“Now is the time to close our churches or else people will be tempted to gather therein. We must learn that prayer is rooted in our hearts and make use of the internet and other means. Why not finish our phone calls with friends and relatives with a moment of prayer?” With these words Cardinal Vincent Nichols, Catholic Primate of England and Wales, a few days ago accepted the invitation of the British government to close the doors of churches and cathedrals. His messages to the Catholic community of almost five million people in the country, in these days of coronavirus crisis, have been frequent and heartwarming.
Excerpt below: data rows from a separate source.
(** X10: lines 186-188 over exact arithmetic, where no NaN arises.  An
    empty array is a [ValueError] of [np.max]; otherwise the result has
    the length of the input, all its entries lie in [-0.6, 0.6], some
    entry has absolute value exactly 0.6 as soon as the input has a
    non-zero entry, an all-zero input is returned unchanged, and the sign
    of every entry is kept. *)
Theorem rescale_puts_the_peak_at_0_6 (a : list Q) :
  (a = [] -> exists msg, rescale a = raise (ValueError msg))
  /\ (a <> [] ->
      exists b,
        rescale a = ok b
        /\ List.length b = List.length a
        /\ Forall (fun x => Qabs x <= 0.6) b
        /\ (Exists (fun v => ~ v == 0) a -> Exists (fun x => Qabs x == 0.6) b)
        /\ (Forall (fun v => v == 0) a -> b = a)
        /\ Forall2 (fun v x => (0 < v -> 0 < x) /\ (v < 0 -> x < 0)) a b).
Proof.
  split.
  - intros ->. eexists. reflexivity.
  - intro N. unfold rescale.
    destruct (np_max_Q (np_abs a)) as (m & -> & Hm & Hin).
    { destruct a; [congruence|discriminate]. }
    cbv beta iota delta [rbind ok].
    unfold np_abs in Hm, Hin. rewrite Forall_map in Hm.
    apply in_map_iff in Hin. destruct Hin as (v0 & Hv0 & Hin).
    change (fabs v0) with (Qabs v0) in Hv0.
    assert (E6 : lit (A := Q_arith) 0.6 == 0.6) by apply Q_lit.
    unfold fgt. destruct (flt (of_Z 0) m) eqn:E.
    + apply Q_flt_true in E. change (0 < m) in E.
      assert (Nm : ~ m == 0) by lra.
      assert (D : forall v, Qabs (v / m * lit 0.6) == Qabs v / m * 0.6).
      { intro v. rewrite Qabs_Qmult. unfold Qdiv. rewrite Qabs_Qmult.
        rewrite Qabs_Qinv. rewrite (Qabs_pos m) by lra.
        rewrite E6. reflexivity. }
      eexists. split; [reflexivity|]. split; [apply length_map|].
      split; [|split; [|split]].
      * apply Forall_map. eapply Forall_impl; [|exact Hm]. cbv beta.
        intros v Hv. change (fabs v) with (Qabs v) in Hv.
        change (Qabs (v / m * lit 0.6) <= 0.6). rewrite D.
        assert (Qabs v / m <= 1) by (apply Qle_shift_div_r; lra). lra.
      * intros _. apply Exists_exists. exists (v0 / m * lit 0.6).
        split; [apply in_map_iff; exists v0; auto|].
        rewrite D, Hv0. field. exact Nm.
      * intro Z0. exfalso. rewrite Forall_forall in Z0.
        specialize (Z0 v0 Hin).
        assert (Qabs v0 == 0) as C by (rewrite Z0; reflexivity).
        rewrite Hv0 in C. lra.
      * apply Forall2_map_self. intro v.
        change (fmul (fdiv v m) (lit 0.6)) with (v / m * lit 0.6).
        rewrite E6.
        assert (P : 0 < / m) by (apply Qinv_lt_0_compat; exact E).
        unfold Qdiv. split; intro Hv.
        -- apply Qmult_lt_0_compat; [|reflexivity].
           apply Qmult_lt_0_compat; assumption.
        -- assert (0 < (- v) * / m * 0.6).
           { apply Qmult_lt_0_compat; [|reflexivity].
             apply Qmult_lt_0_compat; [lra|assumption]. }
           lra.
    + apply Q_flt_false in E. change (m <= 0) in E.
      assert (Z0 : Forall (fun v => v == 0) a).
      { eapply Forall_impl; [|exact Hm]. cbv beta. intros v.
        change (fabs v) with (Qabs v). apply Qabs_case; intros; lra. }
      exists a. split; [reflexivity|]. split; [reflexivity|].
      split; [|split; [|split]].
      * eapply Forall_impl; [|exact Z0]. cbv beta. intros v Hv.
        rewrite Hv. discriminate.
      * intro Ex. exfalso. apply Exists_exists in Ex.
        destruct Ex as (v & Hv & Nv). rewrite Forall_forall in Z0.
        apply Nv, Z0, Hv.
      * reflexivity.
      * rewrite <- (map_id a) at 2. apply Forall2_map_self. tauto.
Qed.
End RescaleQ.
Interviewed by SIR, His Eminence shared his feelings and explained how the life of his Church is being brought forth, along with new forms of spirituality.
Cardinal Nichols, what are your feelings during this difficult crisis?
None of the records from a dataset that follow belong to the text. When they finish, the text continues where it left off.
Lemma simulate_mix_valid (region : string) (d f : Q) :
  valid_region region ->
  exists ch cs ct,
    dict_get CAPACITIES region
      = Ok [("hydro", ch); ("solar", cs); ("thermal", ct)]
    /\ 0 <= ch /\ 0 <= cs /\ 0 <= ct
    /\ simulate_mix region d f = Ok (mix_of_caps ch cs ct d f).
Proof.
  intros [<- | [<- | [<- | []]]];
    (do 3 eexists; split; [reflexivity|];
     repeat (split; [discriminate|]);
     unfold simulate_mix, mix_of_caps;
     cbn -[Qmult Qplus Qminus Qdiv py_min py_max Qltb truediv Qopp];
     destruct (Qltb 0 d) eqn:E;
     [ apply Qltb_lt in E; rewrite (truediv_pos _ _ E) | ]; reflexivity).
Qed.

(** ** Renewable generation *)

Lemma py_min_bounds (x c : Q) :
  0 <= x -> 0 <= c -> 0 <= py_min x c /\ py_min x c <= c.
Proof.
  intros Hx Hc.
  destruct (py_min_cases x c) as [[Hlt ->] | [Hle ->]]; split;
    try assumption; apply Qle_refl.
Qed.

Lemma share_times_factor_nonneg (d w f : Q) :
  0 <= d -> 0 <= w -> 0 < f -> 0 <= d * w * f.
Proof.
  intros Hd Hw Hf.
  apply Qmult_le_0_compat; [apply Qmult_le_0_compat; assumption|].
  now apply Qlt_le_weak.
Qed.

(** C2: on a valid region, with demand >= 0 and climate factor > 0,
    [simulate_mix] returns a result whose hydro and solar generation are
    each [min (demand * share * factor) capacity] for the share of [mix] and
    the capacity of [CAPACITIES], hence lie between 0 and that capacity. *)
Theorem simulate_mix_renewables_clamped (region : string) (d f : Q) :
  valid_region region -> 0 <= d -> 0 < f ->
  exists caps res,
    dict_get CAPACITIES region = Ok caps
    /\ simulate_mix region d f = Ok res
    /\ forall tech, In tech ["hydro"; "solar"] ->
       exists w c g,
         dict_get mix tech = Ok w
         /\ dict_get caps tech = Ok c
         /\ dict_get (gen res) tech = Ok g
         /\ g = Qmin (d * w * f) c
         /\ 0 <= g /\ g <= c.
Proof.
  intros Hr Hd Hf.
  destruct (simulate_mix_valid region d f Hr)
    as (ch & cs & ct & Hcaps & Hch & Hcs & _ & Hsim).
  exists [("hydro", ch); ("solar", cs); ("thermal", ct)], (mix_of_caps ch cs ct d f).
  split; [exact Hcaps|]. split; [exact Hsim|].
  intros tech [<- | [<- | []]].
  - exists 0.5, ch, (py_min (d * 0.5 * f) ch).
    repeat (split; [reflexivity|]).
    split; [apply py_min_Qmin|].
    apply py_min_bounds; [|exact Hch].
    apply share_times_factor_nonneg; [exact Hd | discriminate | exact Hf].
  - exists 0.2, cs, (py_min (d * 0.2 * f) cs).
    repeat (split; [reflexivity|]).
    split; [apply py_min_Qmin|].
    apply py_min_bounds; [|exact Hcs].
    apply share_times_factor_nonneg; [exact Hd | discriminate | exact Hf].
Qed.

Lemma simulate_mix_renewables_clamped_selva :
  valid_region "Selva" /\ 0 <= 4000 /\ 0 < 0.8
  /\ exists caps res,
       dict_get CAPACITIES "Selva" = Ok caps
       /\ simulate_mix "Selva" 4000 0.8 = Ok res
       /\ forall tech, In tech ["hydro"; "solar"] ->
          exists w c g,
            dict_get mix tech = Ok w
            /\ dict_get caps tech = Ok c
            /\ dict_get (gen res) tech = Ok g
            /\ g = Qmin (4000 * w * 0.8) c
            /\ 0 <= g /\ g <= c.
Proof.
  assert (Hr : valid_region "Selva") by (unfold valid_region; simpl; tauto).
  assert (Hd : 0 <= 4000) by discriminate.
  assert (Hf : 0 < 0.8) by reflexivity.
  repeat (split; [assumption|]).
  exact (simulate_mix_renewables_clamped "Selva" 4000 0.8 Hr Hd Hf).
Defined.

(** ** Thermal generation *)

(** C3: there are valid inputs (here region Costa at its base demand 12000
    under a climate factor 1.5 > 1, where neither renewable capacity
    binds) for which the thermal generation returned by [simulate_mix],
    computed as [min (demand - (hydro + solar)) capacity] with no lower
    clamp, is strictly negative: -600, in exact arithmetic and on binary64
    numbers alike. *)
Theorem simulate_mix_thermal_can_be_negative :
  (exists region d f res h s t ct,
     valid_region region /\ 0 <= d /\ 0 < f /\ 1 < f
     /\ simulate_mix region d f = Ok res
     /\ dict_get (gen res) "hydro" = Ok h
     /\ dict_get (gen res) "solar" = Ok s
     /\ dict_get (gen res) "thermal" = Ok t
     /\ capacity region "thermal" = Ok ct
     /\ t = Qmin (d - (h + s)) ct
     /\ t < 0)
  /\ (exists res,
        Binary64.simulate_mix "Costa" 12000%float 1.5%float = Ok res
        /\ dict_get (Binary64.gen res) "thermal" = Ok (-600)%float).
Proof.
  split.
  - exists "Costa", 12000, 1.5.
    destruct (simulate_mix_valid "Costa" 12000 1.5)
      as (ch & cs & ct & Hc & _ & _ & _ & Hs).
    { unfold valid_region; simpl; tauto. }
    injection Hc as <- <- <-.
    eexists; do 4 eexists.
    split; [unfold valid_region; simpl; tauto|].
    split; [discriminate|].
    split; [reflexivity|]. split; [reflexivity|].
    split; [exact Hs|].
    do 4 (split; [reflexivity|]).
    split; [apply py_min_Qmin | reflexivity].
  - eexists. split; [vm_compute; reflexivity | reflexivity].
Qed.
(* ===== verification/Sorting.v ===== *)
(** * Stable sorting

    The slice [sort] and [sort_by_key] of the standard library and SQL's
    [ORDER BY] as a stable insertion sort, with the facts its clients use: it
    permutes and sorts its input, is determined by the multiset when the order is
    antisymmetric, and leaves a sorted list alone. *)

From stdpp Require Import sorting.
From S2P Require Import Prelude.

Section Sorting.
Context {A : Type} (le : A -> A -> bool).
Fixpoint insert_sorted (x : A) (l : list A) : list A :=
  match l with
  | [] => [x]
  | y :: rest => if le x y then x :: l else y :: insert_sorted x rest
  end.
Definition sort (l : list A) : list A := foldr insert_sorted [] l.
End Sorting.

Lemma insert_sorted_fmap {A B} (le : B -> B -> bool) (g : A -> B) x l :
  insert_sorted le (g x) (g <$> l) = g <$> insert_sorted (fun a b => le (g a) (g b)) x l.
Proof. induction l as [|y rest IH]; cbn; [done|]. destruct (le (g x) (g y)); [done|]. cbn. by rewrite <-IH. Qed.
Lemma sort_fmap {A B} (le : B -> B -> bool) (g : A -> B) l :
  sort le (g <$> l) = g <$> sort (fun a b => le (g a) (g b)) l.
Proof. induction l as [|x rest IH]; [done|]. change (sort le (g <$> x :: rest)) with (insert_sorted le (g x) (sort le (g <$> rest))).
  rewrite IH. apply insert_sorted_fmap. Qed.

Lemma filter_fmap {A B} (P : B -> Prop) `{forall x, Decision (P x)} (g : A -> B) (l : list A) :
  filter P (g <$> l) = g <$> filter (fun x => P (g x)) l.
Proof.
  induction l as [|x rest IH]; [done|]. rewrite fmap_cons, !filter_cons. by destruct (decide (P (g x))); cbn; rewrite IH.
Qed.

Section FilterFacts.
Context {A : Type} (P : A -> Prop) `{!forall x, Decision (P x)}.
Lemma filter_all (l : list A) : Forall P l -> filter P l = l.
Proof. induction 1 as [|x l Hx _ IH]; [done|]. by rewrite filter_cons, decide_True, IH. Qed.
Lemma filter_none (l : list A) : Forall (fun x => ~ P x) l -> filter P l = [].
Proof. induction 1 as [|x l Hx _ IH]; [done|]. by rewrite filter_cons, decide_False, IH. Qed.
Lemma filter_strongly_sorted (R : A -> A -> Prop) (l : list A) :
  StronglySorted R l -> StronglySorted R (filter P l).
Proof.
  induction 1 as [|x l Hs IH Hx]; [constructor|]. rewrite filter_cons. destruct (decide (P x)); [|done].
  constructor; [done|]. rewrite !Forall_forall in *. intros y. rewrite list_elem_of_filter. naive_solver.
Qed.
End FilterFacts.

Section SortFacts.
Context {A : Type} (le : A -> A -> bool).
#[local] Abbreviation R := (fun x y => le x y = true).

Lemma insert_sorted_perm x l : insert_sorted le x l ≡ₚ x :: l.
Proof.
  induction l as [|y rest IH]; cbn [insert_sorted]; [done|]. destruct (le x y); [done|].
  rewrite IH. apply Permutation_swap.
Qed.
Lemma sort_perm l : sort le l ≡ₚ l.
Proof.
  induction l as [|x rest IH]; [done|]. cbn. rewrite insert_sorted_perm. by apply Permutation_skip.
Qed.

(** [x] after all elements that do not exceed it. *)
Fixpoint insert_after (x : A) (l : list A) : list A :=
  match l with
  | [] => [x]
  | y :: rest => if le y x then y :: insert_after x rest else x :: l
  end.
Lemma insert_after_last x l : (forall y, y ∈ l -> le y x = true) -> insert_after x l = l ++ [x].
Proof.
  induction l as [|y rest IH]; intros H; cbn; [done|]. rewrite (H y) by set_solver.
  rewrite IH; [done|]. set_solver.
Qed.
Lemma insert_after_split x l : exists l1 l2, l = l1 ++ l2 /\ insert_after x l = l1 ++ x :: l2 /\
  (forall y, y ∈ l1 -> le y x = true).
Proof.
  induction l as [|y rest (l1 & l2 & -> & IH & Hl)]; cbn; [exists [], []; set_solver|].
  destruct (le y x) eqn:E; [|exists [], (y :: l1 ++ l2); set_solver].
  exists (y :: l1), l2. rewrite IH. set_solver.
Qed.

Hypothesis Htotal : forall x y, le x y = false -> le y x = true.

Lemma insert_sorted_sorted x l : Sorted R l -> Sorted R (insert_sorted le x l).
Proof.
  induction 1 as [|y rest Hs IH Hy]; cbn [insert_sorted]; [by repeat constructor|].
  destruct (le x y) eqn:E; [by repeat constructor|]. constructor; [done|].
  apply Htotal in E. destruct rest as [|z rest']; cbn [insert_sorted]; [by constructor|].
  inversion_clear Hy. destruct (le x z); by constructor.
Qed.
Lemma sort_sorted l : Sorted R (sort le l).
Proof. induction l as [|x rest IH]; [constructor|]. by apply insert_sorted_sorted. Qed.

Hypothesis Htrans : forall x y z, le x y = true -> le y z = true -> le x z = true.
Hypothesis Hanti : forall x y, le x y = true -> le y x = true -> x = y.

Lemma sort_strongly_sorted l : StronglySorted R (sort le l).
Proof. apply Sorted_StronglySorted; [intros x y z; apply Htrans|apply sort_sorted]. Qed.
Lemma sort_perm_eq l1 l2 : l1 ≡ₚ l2 -> sort le l1 = sort le l2.
Proof.
  intros Hp. apply (StronglySorted_unique_strong R).
  - intros x y _ _. by apply Hanti.
  - apply sort_strongly_sorted.
  - apply sort_strongly_sorted.
  - by rewrite !sort_perm.
Qed.

Lemma insert_sorted_after a x l :
  insert_sorted le a (insert_after x l) = insert_after x (insert_sorted le a l).
Proof.
  induction l as [|y rest IH]; cbn; [by destruct (le a x)|].
  destruct (le y x) eqn:Eyx; cbn; destruct (le a y) eqn:Eay; cbn; rewrite ?Eyx, ?IH.
  - by rewrite (Htrans _ _ _ Eay Eyx).
  - done.
  - done.
  - destruct (le a x) eqn:Eax; [|done]. by rewrite (Htrans a x y Eax (Htotal _ _ Eyx)) in Eay.
Qed.
Lemma sort_snoc l x : sort le (l ++ [x]) = insert_after x (sort le l).
Proof. induction l as [|a rest IH]; [done|]. change (sort le ((a :: rest) ++ [x])) with (insert_sorted le a (sort le (rest ++ [x]))).
  by rewrite IH, insert_sorted_after. Qed.
End SortFacts.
Like most British citizens, I feel deeply disoriented by the way we are forced to live and the fears we are facing. As a priest and bishop, I am heartbroken by the fact that we must completely change our life of prayer and pastoral ministry. However I also feel encouraged by the fact that the new way of celebrating Holy Mass “at a distance” – via streaming – is bearing fruit and also that the desperate and challenging situation in which we find ourselves has fostered the generosity of many, eager to help those who are in worse conditions.
To adapt our life of prayer and liturgy, while finding renewed depth to overcome the distances we are forced to observe whilst unable to come together as a community. Last Sunday, when for the first time in England and Wales the faithful were unable to attend Mass in church, a family told me that their children, who are normally altar boys, wore their cassocks and made the gestures of serving at the altar, as if they were in church. Other families experienced a liturgy for the children while reading the Scriptures. Elderly people wrote me that they followed the Mass online in tears, partly for missing the live celebration, partly for a feeling of gratitude towards the possibility of being able to continue, nonetheless, to be close to the Lord. We are also trying to strengthen the tradition of spiritual communion whereby we unite with the priest when he receives holy communion alone.
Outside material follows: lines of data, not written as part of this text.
(** The names accepted are those of the documented expression. *)
Lemma validate_secret_name_spec name :
  validate_secret_name name = Ok tt <->
  exists first rest, name = first :: rest /\ is_ascii_uppercase first = true /\
    Forall (fun c => is_name_char c = true) rest /\ blen rest <= 127.
Proof.
  assert (forall c, is_name_char c = true -> (c <? 128) = true) as Hascii.
  { intros c. unfold is_name_char, is_ascii_uppercase, is_ascii_digit.
    rewrite !orb_true_iff, !andb_true_iff, Z.eqb_eq, Z.ltb_lt, !Z.leb_le. lia. }
  unfold validate_secret_name. rewrite !Z.gtb_ltb, !bail_ok, !negb_false_iff, Z.ltb_ge. split.
  - intros (Hlen & Hfirst & Hall & _). destruct name as [|first rest]; [done|]. exists first, rest.
    pose proof Hall as Hall'. rewrite forallb_forall in Hall'.
    assert (Forall (fun c => is_name_char c = true) (first :: rest)) as Hf
      by (apply Forall_forall; intros c Hc; apply Hall', list_elem_of_In, Hc).
    split_and!; [done|done|by apply Forall_cons in Hf as (_ & ?)|].
    rewrite ascii_str_len in Hlen by (eapply Forall_impl; [exact Hf|auto]).
    unfold MAX_SECRET_NAME_LEN, blen in *. cbn [length] in Hlen. lia.
  - intros (first & rest & -> & Hfirst & Hrest & Hlen).
    assert (Forall (fun c => is_name_char c = true) (first :: rest)) as Hf.
    { constructor; [|done]. unfold is_name_char. by rewrite Hfirst. }
    split_and!; [|done| |done].
    + rewrite ascii_str_len by (eapply Forall_impl; [exact Hf|auto]).
      unfold MAX_SECRET_NAME_LEN, blen in *. cbn [length]. lia.
    + apply forallb_forall. intros c Hc. rewrite Forall_forall in Hf. by apply Hf, list_elem_of_In.
Qed.

Lemma parse_hex_roundtrip `{HexLaws} kind id :
  is_bytes id -> blen id = 16 -> parse_hex kind (id_to_hex id) = Ok id.
Proof.
  intros Hb Hl. unfold parse_hex, id_to_hex. rewrite trim_id.
  - rewrite hex_decode_encode by done. cbn [map_err res_bind]. by rewrite Hl.
  - eapply Forall_impl; [by apply hex_encode_digits|]. intros c. cbv beta.
    unfold is_lower_hex, is_ascii_digit, is_whitespace.
    rewrite !orb_true_iff, !andb_true_iff, !orb_false_iff, !andb_false_iff, !Z.leb_le, !Z.leb_gt, !Z.eqb_neq. lia.
Qed.

(** ** Time order of identifiers *)

Lemma to_be_bytes_S n z : to_be_bytes (S n) z = to_be_bytes n (z / 256) ++ [z mod 256].
Proof. done. Qed.
Lemma lex_le_total a b : lex_le a b = false -> lex_le b a = true.
Proof.
  revert b; induction a as [|x a IH]; intros [|y b]; cbn; try done. rewrite orb_false_iff, orb_true_iff, andb_false_iff, andb_true_iff.
  intros (H1 & H2). destruct (Z.eq_dec x y) as [->|Hne]; [|left; lia]. right. split; [lia|]. apply IH. destruct H2 as [H2|H2]; [lia|done].
Qed.
Lemma lex_le_trans a b c : lex_le a b = true -> lex_le b c = true -> lex_le a c = true.
Proof.
  revert b c; induction a as [|x a IH]; intros [|y b] [|z c]; cbn; try done. rewrite !orb_true_iff, !andb_true_iff, !Z.ltb_lt, !Z.eqb_eq.
  intros [H1|(H1 & H2)] [G1|(G1 & G2)]; [left; lia..|right]. split; [lia|]. by eapply IH.
Qed.
Lemma lex_le_anti a : forall b, lex_le a b = true -> lex_le b a = true -> a = b.
Proof.
  induction a as [|x a IH]; intros [|y b]; cbn; [done..|]. intros H1 H2. assert (x = y) as -> by lia.
  rewrite Z.ltb_irrefl, Z.eqb_refl in H1, H2. f_equal. by apply IH.
Qed.
Lemma lex_le_prefix p a b : lex_le (p ++ a) (p ++ b) = lex_le a b.
Proof. induction p as [|x p IH]; [done|]. simpl. by rewrite Z.ltb_irrefl, Z.eqb_refl. Qed.
Lemma lex_le_be n a b x y :
  0 <= a < b -> b < 256 ^ Z.of_nat n -> lex_le (to_be_bytes n b ++ y) (to_be_bytes n a ++ x) = false.
Proof.
  revert a b x y; induction n as [|n IH]; intros a b x y Hab Hb; [change (256 ^ Z.of_nat 0) with 1 in Hb; lia|].
  rewrite !to_be_bytes_S, <- !(assoc_L (++)). rewrite Nat2Z.inj_succ, Z.pow_succ_r in Hb by lia.
  assert (b / 256 < 256 ^ Z.of_nat n) by (apply Z.div_lt_upper_bound; lia).
  destruct (decide (a / 256 = b / 256)) as [E|E].
  - rewrite E, lex_le_prefix. simpl. pose proof (Z.div_mod a 256). pose proof (Z.div_mod b 256).
    replace (b mod 256 <? a mod 256) with false by lia. by replace (b mod 256 =? a mod 256) with false by lia.
  - apply IH; [|done]. pose proof (Z.div_le_mono a b 256). split; [apply Z.div_pos; lia|lia].
Qed.

(** 48 bits of time, the version nibble, the variant bits, and 74 random bits. *)
Lemma v7_layout e r :
  length r = 16%nat ->
  new_v7_id e r = to_be_bytes 6 (unix_ms e) ++
    [Z.lor (Z.land (r !!! 6%nat) 15) 112; r !!! 7%nat; Z.lor (Z.land (r !!! 8%nat) 63) 128] ++ drop 9 r.
Proof. intros Hl. do 16 (destruct r as [|? r]; [done|]). by destruct r. Qed.

Lemma v7_version e r : length r = 16%nat -> length (new_v7_id e r) = 16%nat /\ id_version (new_v7_id e r) = 7.
Proof.
  intros Hl. rewrite v7_layout by done. split.
  - rewrite length_app, length_to_be_bytes. simpl. rewrite length_drop. lia.
  - unfold id_version. rewrite lookup_total_app_r by (by rewrite length_to_be_bytes).
    rewrite length_to_be_bytes. cbn [Nat.sub app lookup_total list_lookup_total].
    rewrite Z.shiftr_lor, Z.shiftr_land. change (Z.shiftr 15 4) with 0. by rewrite Z.land_0_r.
Qed.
The Bishops’ Conference of England and Wales, like others around the world, decided that the sacraments should be suspended or celebrated with strong limitations. Was it particularly difficult to comply with these guidelines? I am hopeful that our population is made of law-abiding citizens and that Catholics are good citizens who follow all these restrictions. They are not intended to be against Catholics but against the virus, and by following them we can stop the contagion and help the national health service. For this reason it is important that everyone accepts these limitations of their personal freedom.
In your message for Mother’s Day, recorded in London’s Westminster Cathedral, the mother Church of English Catholicism, you said you experienced unusual peace and tranquillity. To what extent can this be an opportunity for families and individuals?
There are opportunities even in this difficult situation and I hope they will become more pronounced during the Holy Week. We will realize that even though we cannot be together physically, we will remain very close to each other spiritually. Millions of people will join the Holy Father as he kneels in an empty St. Peter’s Square. This shows that prayer and the work of the Holy Spirit can unite us in ways that extend beyond our physical closeness. It makes us realize that we are never truly alone, always on the palm of the hands of our merciful God. This is important when we find ourselves alone in the evening, when we are sick, when we approach death, in all moments of isolation that happen in the course of a lifetime. If we learn this lesson now, deep down, it will help us in the future.
Do you think this period is an opportunity for families to spend more time together?
I think it gives families plenty of time together, as they can’t leave the house. I also think it is an opportunity to learn how to live this situation creatively from the great monastic traditions of those who have voluntarily chosen isolation. An important teaching is to keep a certain routine that everyone observes with moments of silence and reflection to dedicate, for example, to the recitation of the Lord’s Prayer. As our world grows smaller, our heart grows larger, allowing us to reach God and every other person who is physically far away.